When the line containing "(** ** The board *)" appears in the entries below, begin printing there and stop after the line containing "Some (match out with Some"; print each of those lines exactly and no other line.

Start of The data

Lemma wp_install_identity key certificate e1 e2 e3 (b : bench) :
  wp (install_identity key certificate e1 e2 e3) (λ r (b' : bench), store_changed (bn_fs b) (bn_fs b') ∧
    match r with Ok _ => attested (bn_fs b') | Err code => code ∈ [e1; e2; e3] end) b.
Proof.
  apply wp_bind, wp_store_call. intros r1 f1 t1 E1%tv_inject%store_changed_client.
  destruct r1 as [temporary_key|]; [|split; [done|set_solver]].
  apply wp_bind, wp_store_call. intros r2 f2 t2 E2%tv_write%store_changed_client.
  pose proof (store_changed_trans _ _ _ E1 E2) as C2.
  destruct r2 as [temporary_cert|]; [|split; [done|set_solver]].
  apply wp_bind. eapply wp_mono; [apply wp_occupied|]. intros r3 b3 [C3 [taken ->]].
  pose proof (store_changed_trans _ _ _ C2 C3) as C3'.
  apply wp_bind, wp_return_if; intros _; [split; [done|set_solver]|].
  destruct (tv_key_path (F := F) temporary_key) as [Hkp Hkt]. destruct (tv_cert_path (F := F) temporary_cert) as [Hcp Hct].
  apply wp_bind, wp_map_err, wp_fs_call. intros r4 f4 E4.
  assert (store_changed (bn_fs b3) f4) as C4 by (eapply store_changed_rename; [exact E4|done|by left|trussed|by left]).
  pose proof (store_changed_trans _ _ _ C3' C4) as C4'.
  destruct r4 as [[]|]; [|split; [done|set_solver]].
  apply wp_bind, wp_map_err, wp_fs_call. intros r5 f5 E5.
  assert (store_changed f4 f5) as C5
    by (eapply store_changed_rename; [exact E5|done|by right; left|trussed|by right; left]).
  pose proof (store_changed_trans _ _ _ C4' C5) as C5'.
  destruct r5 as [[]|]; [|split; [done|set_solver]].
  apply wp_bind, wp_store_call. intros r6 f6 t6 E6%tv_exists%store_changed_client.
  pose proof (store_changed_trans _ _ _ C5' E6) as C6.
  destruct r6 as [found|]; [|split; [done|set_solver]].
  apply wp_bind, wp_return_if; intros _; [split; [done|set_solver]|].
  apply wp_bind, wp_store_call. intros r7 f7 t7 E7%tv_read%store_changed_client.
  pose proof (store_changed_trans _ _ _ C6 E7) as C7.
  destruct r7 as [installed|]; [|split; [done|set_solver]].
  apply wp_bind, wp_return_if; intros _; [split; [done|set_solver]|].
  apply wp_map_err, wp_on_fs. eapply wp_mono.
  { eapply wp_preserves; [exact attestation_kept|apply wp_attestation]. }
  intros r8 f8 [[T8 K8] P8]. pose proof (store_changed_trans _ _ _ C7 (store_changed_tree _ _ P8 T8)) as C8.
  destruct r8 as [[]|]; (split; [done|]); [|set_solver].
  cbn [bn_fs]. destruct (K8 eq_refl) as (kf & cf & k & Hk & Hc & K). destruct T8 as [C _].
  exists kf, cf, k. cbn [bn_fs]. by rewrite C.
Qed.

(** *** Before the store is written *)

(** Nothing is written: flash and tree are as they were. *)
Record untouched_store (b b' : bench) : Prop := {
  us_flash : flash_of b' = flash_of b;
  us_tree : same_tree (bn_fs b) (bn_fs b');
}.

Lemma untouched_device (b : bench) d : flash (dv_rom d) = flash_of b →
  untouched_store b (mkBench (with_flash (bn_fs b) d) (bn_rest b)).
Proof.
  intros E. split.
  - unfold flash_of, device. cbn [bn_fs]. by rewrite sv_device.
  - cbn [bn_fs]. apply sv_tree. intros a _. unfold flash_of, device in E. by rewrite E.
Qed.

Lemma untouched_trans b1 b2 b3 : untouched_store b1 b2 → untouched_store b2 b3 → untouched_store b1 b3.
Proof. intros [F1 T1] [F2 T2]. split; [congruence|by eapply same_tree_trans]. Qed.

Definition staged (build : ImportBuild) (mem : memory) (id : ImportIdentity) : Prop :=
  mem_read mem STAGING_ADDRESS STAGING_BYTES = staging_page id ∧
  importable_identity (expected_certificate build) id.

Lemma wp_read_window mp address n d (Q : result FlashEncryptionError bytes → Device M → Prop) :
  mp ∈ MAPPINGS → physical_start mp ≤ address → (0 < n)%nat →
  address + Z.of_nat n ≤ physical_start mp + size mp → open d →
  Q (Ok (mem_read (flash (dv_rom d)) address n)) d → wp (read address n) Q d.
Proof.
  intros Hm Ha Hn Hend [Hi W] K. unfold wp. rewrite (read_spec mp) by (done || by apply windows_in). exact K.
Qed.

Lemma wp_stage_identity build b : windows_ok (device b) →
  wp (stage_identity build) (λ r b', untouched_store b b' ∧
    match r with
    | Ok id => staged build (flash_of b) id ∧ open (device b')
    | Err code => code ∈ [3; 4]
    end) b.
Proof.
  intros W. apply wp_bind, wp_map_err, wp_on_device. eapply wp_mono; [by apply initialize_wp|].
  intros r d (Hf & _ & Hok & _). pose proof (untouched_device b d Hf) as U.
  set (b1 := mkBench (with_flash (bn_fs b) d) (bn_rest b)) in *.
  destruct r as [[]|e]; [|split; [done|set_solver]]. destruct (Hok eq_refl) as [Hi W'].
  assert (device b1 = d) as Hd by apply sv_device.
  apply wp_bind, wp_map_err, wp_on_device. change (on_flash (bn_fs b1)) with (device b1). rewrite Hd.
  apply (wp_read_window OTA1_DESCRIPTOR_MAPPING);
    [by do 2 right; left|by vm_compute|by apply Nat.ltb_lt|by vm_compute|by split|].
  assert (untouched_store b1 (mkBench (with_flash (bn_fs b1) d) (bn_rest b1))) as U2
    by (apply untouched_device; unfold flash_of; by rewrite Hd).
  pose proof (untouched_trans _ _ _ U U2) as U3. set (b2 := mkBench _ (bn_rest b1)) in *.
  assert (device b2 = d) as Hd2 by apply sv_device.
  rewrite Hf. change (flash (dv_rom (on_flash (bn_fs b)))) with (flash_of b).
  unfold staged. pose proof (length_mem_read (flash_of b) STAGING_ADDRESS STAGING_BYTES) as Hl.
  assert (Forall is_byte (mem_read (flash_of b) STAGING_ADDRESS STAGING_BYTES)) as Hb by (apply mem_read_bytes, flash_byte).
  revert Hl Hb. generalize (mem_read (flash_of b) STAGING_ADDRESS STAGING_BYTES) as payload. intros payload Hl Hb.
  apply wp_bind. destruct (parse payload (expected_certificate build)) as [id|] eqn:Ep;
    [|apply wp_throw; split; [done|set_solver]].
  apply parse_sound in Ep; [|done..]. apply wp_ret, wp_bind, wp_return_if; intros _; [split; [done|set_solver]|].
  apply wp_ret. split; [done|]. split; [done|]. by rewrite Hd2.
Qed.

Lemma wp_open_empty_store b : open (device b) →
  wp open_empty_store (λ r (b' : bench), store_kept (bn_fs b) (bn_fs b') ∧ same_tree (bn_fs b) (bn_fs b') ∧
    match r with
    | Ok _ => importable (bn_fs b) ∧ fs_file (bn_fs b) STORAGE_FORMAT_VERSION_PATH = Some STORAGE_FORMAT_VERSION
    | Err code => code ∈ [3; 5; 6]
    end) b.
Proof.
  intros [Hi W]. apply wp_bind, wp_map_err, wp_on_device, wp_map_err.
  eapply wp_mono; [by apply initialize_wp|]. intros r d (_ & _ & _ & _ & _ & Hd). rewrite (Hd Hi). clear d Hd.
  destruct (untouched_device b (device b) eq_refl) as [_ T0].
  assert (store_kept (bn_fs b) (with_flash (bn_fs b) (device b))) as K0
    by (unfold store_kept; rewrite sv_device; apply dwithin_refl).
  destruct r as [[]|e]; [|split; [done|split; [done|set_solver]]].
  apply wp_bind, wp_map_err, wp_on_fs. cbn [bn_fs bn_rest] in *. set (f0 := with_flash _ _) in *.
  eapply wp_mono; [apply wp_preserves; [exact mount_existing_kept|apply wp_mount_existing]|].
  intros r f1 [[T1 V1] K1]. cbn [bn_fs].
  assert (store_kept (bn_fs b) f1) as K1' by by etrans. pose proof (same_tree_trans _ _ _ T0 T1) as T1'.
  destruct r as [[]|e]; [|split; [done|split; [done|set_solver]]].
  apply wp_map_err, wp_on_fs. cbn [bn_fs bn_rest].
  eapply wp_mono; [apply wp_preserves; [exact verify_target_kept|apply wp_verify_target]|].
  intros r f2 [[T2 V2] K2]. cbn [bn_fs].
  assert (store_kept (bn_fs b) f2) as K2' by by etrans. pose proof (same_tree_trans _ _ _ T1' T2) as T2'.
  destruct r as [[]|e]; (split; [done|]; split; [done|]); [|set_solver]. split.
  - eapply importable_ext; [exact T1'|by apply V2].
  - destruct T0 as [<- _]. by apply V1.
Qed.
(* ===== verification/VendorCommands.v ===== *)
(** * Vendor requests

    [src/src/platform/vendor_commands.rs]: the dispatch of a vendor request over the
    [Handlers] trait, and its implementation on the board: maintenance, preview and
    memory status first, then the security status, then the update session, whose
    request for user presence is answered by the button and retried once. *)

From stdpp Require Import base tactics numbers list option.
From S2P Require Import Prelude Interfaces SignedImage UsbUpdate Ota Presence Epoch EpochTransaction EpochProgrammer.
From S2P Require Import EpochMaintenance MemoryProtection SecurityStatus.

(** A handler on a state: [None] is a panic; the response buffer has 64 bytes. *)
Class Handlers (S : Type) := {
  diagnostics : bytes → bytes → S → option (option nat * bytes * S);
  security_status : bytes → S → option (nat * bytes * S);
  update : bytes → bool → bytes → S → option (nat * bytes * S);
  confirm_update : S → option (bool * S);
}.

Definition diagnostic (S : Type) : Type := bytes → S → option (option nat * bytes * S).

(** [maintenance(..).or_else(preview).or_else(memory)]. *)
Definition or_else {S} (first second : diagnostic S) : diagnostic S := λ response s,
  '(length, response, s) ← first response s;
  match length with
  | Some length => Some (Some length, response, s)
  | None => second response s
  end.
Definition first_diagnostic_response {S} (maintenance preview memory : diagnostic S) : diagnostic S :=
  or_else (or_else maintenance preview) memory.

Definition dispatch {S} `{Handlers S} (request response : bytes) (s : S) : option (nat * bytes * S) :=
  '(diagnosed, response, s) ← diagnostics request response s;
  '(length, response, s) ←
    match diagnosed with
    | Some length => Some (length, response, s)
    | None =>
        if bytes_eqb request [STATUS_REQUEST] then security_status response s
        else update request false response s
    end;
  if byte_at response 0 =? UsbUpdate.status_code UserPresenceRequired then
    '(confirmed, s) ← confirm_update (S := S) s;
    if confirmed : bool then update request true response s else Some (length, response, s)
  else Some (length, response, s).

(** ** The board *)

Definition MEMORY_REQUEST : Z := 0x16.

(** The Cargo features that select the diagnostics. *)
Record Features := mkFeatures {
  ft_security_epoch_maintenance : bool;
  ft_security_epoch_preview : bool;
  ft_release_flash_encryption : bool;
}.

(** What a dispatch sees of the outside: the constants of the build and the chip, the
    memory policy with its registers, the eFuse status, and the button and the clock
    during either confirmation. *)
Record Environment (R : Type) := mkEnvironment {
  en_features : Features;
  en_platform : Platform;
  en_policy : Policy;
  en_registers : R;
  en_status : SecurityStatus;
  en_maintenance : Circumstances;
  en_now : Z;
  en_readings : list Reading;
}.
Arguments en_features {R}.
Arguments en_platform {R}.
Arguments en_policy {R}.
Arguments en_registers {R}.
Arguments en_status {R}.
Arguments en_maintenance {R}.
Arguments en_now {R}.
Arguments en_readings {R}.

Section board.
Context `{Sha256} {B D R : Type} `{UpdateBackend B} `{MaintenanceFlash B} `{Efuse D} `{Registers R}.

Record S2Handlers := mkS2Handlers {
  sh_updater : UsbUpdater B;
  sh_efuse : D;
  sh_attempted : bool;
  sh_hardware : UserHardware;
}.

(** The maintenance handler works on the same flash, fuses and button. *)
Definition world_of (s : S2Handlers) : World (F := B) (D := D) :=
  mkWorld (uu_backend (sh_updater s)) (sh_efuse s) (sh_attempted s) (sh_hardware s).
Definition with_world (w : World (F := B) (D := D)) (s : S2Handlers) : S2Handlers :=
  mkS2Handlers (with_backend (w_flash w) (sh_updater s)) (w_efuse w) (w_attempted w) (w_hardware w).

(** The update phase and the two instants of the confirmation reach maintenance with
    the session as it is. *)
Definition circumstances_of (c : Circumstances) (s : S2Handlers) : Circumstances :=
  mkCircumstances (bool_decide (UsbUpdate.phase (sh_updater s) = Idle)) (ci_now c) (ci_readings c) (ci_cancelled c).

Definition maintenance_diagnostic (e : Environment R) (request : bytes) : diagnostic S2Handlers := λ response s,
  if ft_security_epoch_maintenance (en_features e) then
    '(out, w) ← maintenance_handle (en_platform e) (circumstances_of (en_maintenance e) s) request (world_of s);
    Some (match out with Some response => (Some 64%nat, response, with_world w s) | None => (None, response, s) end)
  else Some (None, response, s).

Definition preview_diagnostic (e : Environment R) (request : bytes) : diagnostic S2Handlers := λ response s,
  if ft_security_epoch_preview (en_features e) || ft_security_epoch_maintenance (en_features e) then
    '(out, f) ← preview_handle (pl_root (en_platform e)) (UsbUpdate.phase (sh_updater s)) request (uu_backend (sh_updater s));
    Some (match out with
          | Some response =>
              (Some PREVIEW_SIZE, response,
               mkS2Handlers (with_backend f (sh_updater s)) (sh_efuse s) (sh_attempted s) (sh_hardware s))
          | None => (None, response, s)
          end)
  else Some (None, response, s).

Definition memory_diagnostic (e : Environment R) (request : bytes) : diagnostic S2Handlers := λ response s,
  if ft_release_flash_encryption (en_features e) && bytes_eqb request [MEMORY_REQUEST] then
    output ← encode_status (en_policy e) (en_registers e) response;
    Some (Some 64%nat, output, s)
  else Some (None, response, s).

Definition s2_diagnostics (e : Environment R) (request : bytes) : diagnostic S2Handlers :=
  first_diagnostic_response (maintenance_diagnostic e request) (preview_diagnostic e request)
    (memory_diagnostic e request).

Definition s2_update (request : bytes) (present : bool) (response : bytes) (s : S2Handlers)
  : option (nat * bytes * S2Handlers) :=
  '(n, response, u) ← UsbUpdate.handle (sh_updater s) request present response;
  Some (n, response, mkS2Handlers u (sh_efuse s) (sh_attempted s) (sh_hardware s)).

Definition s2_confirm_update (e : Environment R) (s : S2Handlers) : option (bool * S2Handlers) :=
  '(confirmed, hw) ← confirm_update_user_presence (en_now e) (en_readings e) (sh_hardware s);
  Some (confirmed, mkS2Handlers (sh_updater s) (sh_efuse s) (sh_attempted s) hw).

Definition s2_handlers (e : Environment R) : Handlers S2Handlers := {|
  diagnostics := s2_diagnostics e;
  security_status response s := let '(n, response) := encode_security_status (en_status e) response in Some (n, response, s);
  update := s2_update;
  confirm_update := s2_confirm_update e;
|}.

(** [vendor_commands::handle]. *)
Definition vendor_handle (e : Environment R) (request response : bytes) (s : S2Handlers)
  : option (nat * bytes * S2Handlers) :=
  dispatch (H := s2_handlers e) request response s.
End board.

End of The data

Task answer:
(** ** The board *)

Definition MEMORY_REQUEST : Z := 0x16.

(** The Cargo features that select the diagnostics. *)
Record Features := mkFeatures {
  ft_security_epoch_maintenance : bool;
  ft_security_epoch_preview : bool;
  ft_release_flash_encryption : bool;
}.

(** What a dispatch sees of the outside: the constants of the build and the chip, the
    memory policy with its registers, the eFuse status, and the button and the clock
    during either confirmation. *)
Record Environment (R : Type) := mkEnvironment {
  en_features : Features;
  en_platform : Platform;
  en_policy : Policy;
  en_registers : R;
  en_status : SecurityStatus;
  en_maintenance : Circumstances;
  en_now : Z;
  en_readings : list Reading;
}.
Arguments en_features {R}.
Arguments en_platform {R}.
Arguments en_policy {R}.
Arguments en_registers {R}.
Arguments en_status {R}.
Arguments en_maintenance {R}.
Arguments en_now {R}.
Arguments en_readings {R}.

Section board.
Context `{Sha256} {B D R : Type} `{UpdateBackend B} `{MaintenanceFlash B} `{Efuse D} `{Registers R}.

Record S2Handlers := mkS2Handlers {
  sh_updater : UsbUpdater B;
  sh_efuse : D;
  sh_attempted : bool;
  sh_hardware : UserHardware;
}.

(** The maintenance handler works on the same flash, fuses and button. *)
Definition world_of (s : S2Handlers) : World (F := B) (D := D) :=
  mkWorld (uu_backend (sh_updater s)) (sh_efuse s) (sh_attempted s) (sh_hardware s).
Definition with_world (w : World (F := B) (D := D)) (s : S2Handlers) : S2Handlers :=
  mkS2Handlers (with_backend (w_flash w) (sh_updater s)) (w_efuse w) (w_attempted w) (w_hardware w).

(** The update phase and the two instants of the confirmation reach maintenance with
    the session as it is. *)
Definition circumstances_of (c : Circumstances) (s : S2Handlers) : Circumstances :=
  mkCircumstances (bool_decide (UsbUpdate.phase (sh_updater s) = Idle)) (ci_now c) (ci_readings c) (ci_cancelled c).

Definition maintenance_diagnostic (e : Environment R) (request : bytes) : diagnostic S2Handlers := λ response s,
  if ft_security_epoch_maintenance (en_features e) then
    '(out, w) ← maintenance_handle (en_platform e) (circumstances_of (en_maintenance e) s) request (world_of s);
    Some (match out with Some response => (Some 64%nat, response, with_world w s) | None => (None, response, s) end)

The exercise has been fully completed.